- _YOUR OBJECTIVE_: Could you repeat, word for word, only the lines from the one containing "else firstKey k3" through the final line of the records below?

(Dataset records)
Lemma lastStartKey_config (w : Z) (k k' : Keyboard) :
  hitTestConfigOf k' = hitTestConfigOf k ->
  lastStartKey w k' = lastStartKey w k.
Proof.
  intro E. destruct (hitTestConfig_members k k' E) as [_ [R2 _]].
  unfold lastStartKey.
  rewrite (same_remappedXYToNote k k' E), (same_getKeyPos k k' E), R2.
  reflexivity.
Qed.

Lemma relayoutKey_config (w : Z) (k k' : Keyboard) (f : Q) :
  hitTestConfigOf (with_xOffset 0 k') = hitTestConfigOf (with_xOffset 0 k) ->
  canScroll k' = canScroll k ->
  relayoutKey w k' f = relayoutKey w k f.
Proof.
  intros E C. destruct (hitTestConfig_members _ _ E) as [R1 [R2 _]].
  fields_in R1. fields_in R2.
  unfold relayoutKey.
  rewrite C, R1, R2, (lastStartKey_config w _ _ E).
  rewrite <- (spanFits_xOffset w 0 k'), (spanFits_config w _ _ E),
    spanFits_xOffset.
  reflexivity.
Qed.

Lemma relayoutSnap_firstKey (w : Z) (k : Keyboard) :
  firstKey (relayoutSnap w k)
  = if negb (truncToInt (firstKey k) =? rangeStart k) && spanFits w k
    then inject_Z (rangeStart k) else firstKey k.
Proof.
  unfold relayoutSnap, spanFits.
  destruct (negb (truncToInt (firstKey k) =? rangeStart k)); [|reflexivity].
  cbn [andb]. destruct (Qle_bool _ _); reflexivity.
Qed.

Lemma relayoutSnap_config (w : Z) (x : Q) (k : Keyboard) :
  hitTestConfigOf (with_xOffset x (relayoutSnap w k))
  = hitTestConfigOf (with_xOffset x k).
Proof. unfold relayoutSnap. branches; reflexivity. Qed.

Lemma relayoutScroll_firstKey (w : Z) (k3 : Keyboard) :
  firstKey (relayoutScroll w k3)
  = if canScroll k3 then
      if (0 <=? lastStartKey w k3)
         && (lastStartKey w k3 <? truncToInt (firstKey k3))
      then inject_Z (jlimit (rangeStart k3) (rangeEnd k3)
                       (lastStartKey w k3))
      else firstKey k3
    else inject_Z (rangeStart k3).
Proof.
  unfold relayoutScroll, lastStartKey. cbv zeta.
  destruct (canScroll k3); [|reflexivity].
  match goal with |- context [if ?c then _ else _] => destruct c end;
    reflexivity.
Qed.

- _WRITTEN REPLY_:
      else firstKey k3
    else inject_Z (rangeStart k3).
Proof.
  unfold relayoutScroll, lastStartKey. cbv zeta.
  destruct (canScroll k3); [|reflexivity].
  match goal with |- context [if ?c then _ else _] => destruct c end;
    reflexivity.
Qed.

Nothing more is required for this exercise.